MATERIAL PROVIDED section start
(* ===== verification/SlotLimits.v ===== *)
(** * The limits on the slots of a job (mbd.policy.c)

    Before a job is dispatched the scheduler computes how many slots it may get: from
    its queue, its user and the user's groups ([cntUQSlots]), and on each host from the
    limits of queue, user and host ([getHostJobSlots]). The counters are those of
    [Accounting]. The lemmas say that whoever gets no more slots than that stays
    below each of the limits. *)

From Stdlib Require Import SpecFloat.
From S2P Require Import Prelude JobStatus Accounting.

Definition PEND_QUE_PJOB_LIMIT : Z := 314.
Definition PEND_QUE_USR_PJLIMIT : Z := 305.
Definition PEND_USER_PJOB_LIMIT : Z := 603.
Definition PEND_UGRP_PJOB_LIMIT : Z := 604.

Definition OUT_SCHED_RS (reason : Z) : bool :=
  (reason =? PEND_HOST_JOB_LIMIT) || (reason =? PEND_QUE_JOB_LIMIT) || (reason =? PEND_QUE_USR_JLIMIT)
  || (reason =? PEND_QUE_PROC_JLIMIT) || (reason =? PEND_QUE_HOST_JLIMIT) || (reason =? PEND_USER_JOB_LIMIT)
  || (reason =? PEND_UGRP_JOB_LIMIT) || (reason =? PEND_USER_PROC_JLIMIT) || (reason =? PEND_UGRP_PROC_JLIMIT)
  || (reason =? PEND_HOST_USR_JLIMIT).

(** The smallest and the largest number of slots that a job asks for. *)
Record request := Request { numProcessors : Z; maxNumProcessors : Z }.

(** A field [numAvailSUSP] of an account is set to 0 when the account is made, and never
    after that. *)
Definition numAvailSUSP : Z := 0.

(** ** Limits of queue, user and groups *)

(** Slots that are not pending. *)
Definition used (c : counts) : Z := numJobs c - numPEND c.

Definition slots_left (maxJobs : Z) (c : counts) : Z :=
  if maxJobs =? INFINIT_INT then INFINIT_INT else maxJobs - used c.

Definition one_or_more (r : request) (one more : Z) : Z := if maxNumProcessors r =? 1 then one else more.

(** The loop over the groups: [jReason1] and [numUserGroup]. *)
Fixpoint group_slots (r : request) (gs : list uData) (acc : Z * Z) : Z * Z :=
  match gs with
  | [] => acc
  | ugp :: gs =>
      let '(jReason1, numUserGroup) := acc in
      let num := slots_left (u_maxJobs ugp) (u_cnt ugp) in
      let jReason1 :=
        if (jReason1 =? 0) && (num <? numProcessors r)
        then one_or_more r PEND_UGRP_JOB_LIMIT PEND_UGRP_PJOB_LIMIT else jReason1 in
      group_slots r gs (jReason1, Z.min num numUserGroup)
  end.

(** The account of the user in the queue: [jReason] and [minSlots]. *)
Definition queue_account (r : request) (qp : qData) (uname : cstr) (jReason minSlots : Z) : Z * Z :=
  if negb ((jReason =? 0) && (q_uJobLimit qp <? INFINIT_INT)) then (jReason, minSlots)
  else
    match getUAcct (q_uAcct qp) uname with
    | None => (jReason, minSlots)
    | Some a =>
        if OUT_SCHED_RS (ua_reason a) then (ua_reason a, minSlots)
        else
          let num := if q_uJobLimit qp =? INFINIT_INT then INFINIT_INT else q_uJobLimit qp - ua_slots a in
          (if num <? numProcessors r then one_or_more r PEND_QUE_USR_JLIMIT PEND_QUE_USR_PJLIMIT else jReason,
           Z.min minSlots num)
    end.

(** The number of slots and [newReason], which stays when it is 0. [NON_PRMPT_Q] is true,
    so that the function returns where this definition ends. *)
Definition cntUQSlots (r : request) (qp : qData) (slotHoldTime : Z) (uname : cstr) (up : uData) (ugps : list uData)
    : Z * Z :=
  let numQueue := slots_left (q_maxJobs qp) (q_cnt qp) in
  let jReason :=
    if (q_maxJobs qp <? maxNumProcessors r) || (numQueue <=? 0)
       || ((slotHoldTime <=? 0) && (numQueue <? numProcessors r))
    then one_or_more r PEND_QUE_JOB_LIMIT PEND_QUE_PJOB_LIMIT else 0 in
  let numUser := slots_left (u_maxJobs up) (u_cnt up) in
  let jReason :=
    if (jReason =? 0) && (numUser <? numProcessors r)
    then one_or_more r PEND_USER_JOB_LIMIT PEND_USER_PJOB_LIMIT else jReason in
  let minSlots := Z.min numQueue numUser in
  let '(jReason1, numUserGroup) := group_slots r ugps (0, INFINIT_INT) in
  let minSlots := Z.min minSlots numUserGroup in
  let jReason := if negb (jReason1 =? 0) && (jReason =? 0) then jReason1 else jReason in
  let '(jReason, minSlots) := queue_account r qp uname jReason minSlots in
  if jReason =? 0 then (minSlots, 0) else (0, jReason).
MATERIAL PROVIDED section end
Return the data from the top line through the bottom line exactly.

(* ===== verification/SlotLimits.v ===== *)
(** * The limits on the slots of a job (mbd.policy.c)

    Before a job is dispatched the scheduler computes how many slots it may get: from
    its queue, its user and the user's groups ([cntUQSlots]), and on each host from the
    limits of queue, user and host ([getHostJobSlots]). The counters are those of
    [Accounting]. The lemmas say that whoever gets no more slots than that stays
    below each of the limits. *)

From Stdlib Require Import SpecFloat.
From S2P Require Import Prelude JobStatus Accounting.

Definition PEND_QUE_PJOB_LIMIT : Z := 314.
Definition PEND_QUE_USR_PJLIMIT : Z := 305.
Definition PEND_USER_PJOB_LIMIT : Z := 603.
Definition PEND_UGRP_PJOB_LIMIT : Z := 604.

Definition OUT_SCHED_RS (reason : Z) : bool :=
  (reason =? PEND_HOST_JOB_LIMIT) || (reason =? PEND_QUE_JOB_LIMIT) || (reason =? PEND_QUE_USR_JLIMIT)
  || (reason =? PEND_QUE_PROC_JLIMIT) || (reason =? PEND_QUE_HOST_JLIMIT) || (reason =? PEND_USER_JOB_LIMIT)
  || (reason =? PEND_UGRP_JOB_LIMIT) || (reason =? PEND_USER_PROC_JLIMIT) || (reason =? PEND_UGRP_PROC_JLIMIT)
  || (reason =? PEND_HOST_USR_JLIMIT).

(** The smallest and the largest number of slots that a job asks for. *)
Record request := Request { numProcessors : Z; maxNumProcessors : Z }.

(** A field [numAvailSUSP] of an account is set to 0 when the account is made, and never
    after that. *)
Definition numAvailSUSP : Z := 0.

(** ** Limits of queue, user and groups *)

(** Slots that are not pending. *)
Definition used (c : counts) : Z := numJobs c - numPEND c.

Definition slots_left (maxJobs : Z) (c : counts) : Z :=
  if maxJobs =? INFINIT_INT then INFINIT_INT else maxJobs - used c.

Definition one_or_more (r : request) (one more : Z) : Z := if maxNumProcessors r =? 1 then one else more.

(** The loop over the groups: [jReason1] and [numUserGroup]. *)
Fixpoint group_slots (r : request) (gs : list uData) (acc : Z * Z) : Z * Z :=
  match gs with
  | [] => acc
  | ugp :: gs =>
      let '(jReason1, numUserGroup) := acc in
      let num := slots_left (u_maxJobs ugp) (u_cnt ugp) in
      let jReason1 :=
        if (jReason1 =? 0) && (num <? numProcessors r)
        then one_or_more r PEND_UGRP_JOB_LIMIT PEND_UGRP_PJOB_LIMIT else jReason1 in
      group_slots r gs (jReason1, Z.min num numUserGroup)
  end.

(** The account of the user in the queue: [jReason] and [minSlots]. *)
Definition queue_account (r : request) (qp : qData) (uname : cstr) (jReason minSlots : Z) : Z * Z :=
  if negb ((jReason =? 0) && (q_uJobLimit qp <? INFINIT_INT)) then (jReason, minSlots)
  else
    match getUAcct (q_uAcct qp) uname with
    | None => (jReason, minSlots)
    | Some a =>
        if OUT_SCHED_RS (ua_reason a) then (ua_reason a, minSlots)
        else
          let num := if q_uJobLimit qp =? INFINIT_INT then INFINIT_INT else q_uJobLimit qp - ua_slots a in
          (if num <? numProcessors r then one_or_more r PEND_QUE_USR_JLIMIT PEND_QUE_USR_PJLIMIT else jReason,
           Z.min minSlots num)
    end.

(** The number of slots and [newReason], which stays when it is 0. [NON_PRMPT_Q] is true,
    so that the function returns where this definition ends. *)
Definition cntUQSlots (r : request) (qp : qData) (slotHoldTime : Z) (uname : cstr) (up : uData) (ugps : list uData)
    : Z * Z :=
  let numQueue := slots_left (q_maxJobs qp) (q_cnt qp) in
  let jReason :=
    if (q_maxJobs qp <? maxNumProcessors r) || (numQueue <=? 0)
       || ((slotHoldTime <=? 0) && (numQueue <? numProcessors r))
    then one_or_more r PEND_QUE_JOB_LIMIT PEND_QUE_PJOB_LIMIT else 0 in
  let numUser := slots_left (u_maxJobs up) (u_cnt up) in
  let jReason :=
    if (jReason =? 0) && (numUser <? numProcessors r)
    then one_or_more r PEND_USER_JOB_LIMIT PEND_USER_PJOB_LIMIT else jReason in
  let minSlots := Z.min numQueue numUser in
  let '(jReason1, numUserGroup) := group_slots r ugps (0, INFINIT_INT) in
  let minSlots := Z.min minSlots numUserGroup in
  let jReason := if negb (jReason1 =? 0) && (jReason =? 0) then jReason1 else jReason in
  let '(jReason, minSlots) := queue_account r qp uname jReason minSlots in
  if jReason =? 0 then (minSlots, 0) else (0, jReason).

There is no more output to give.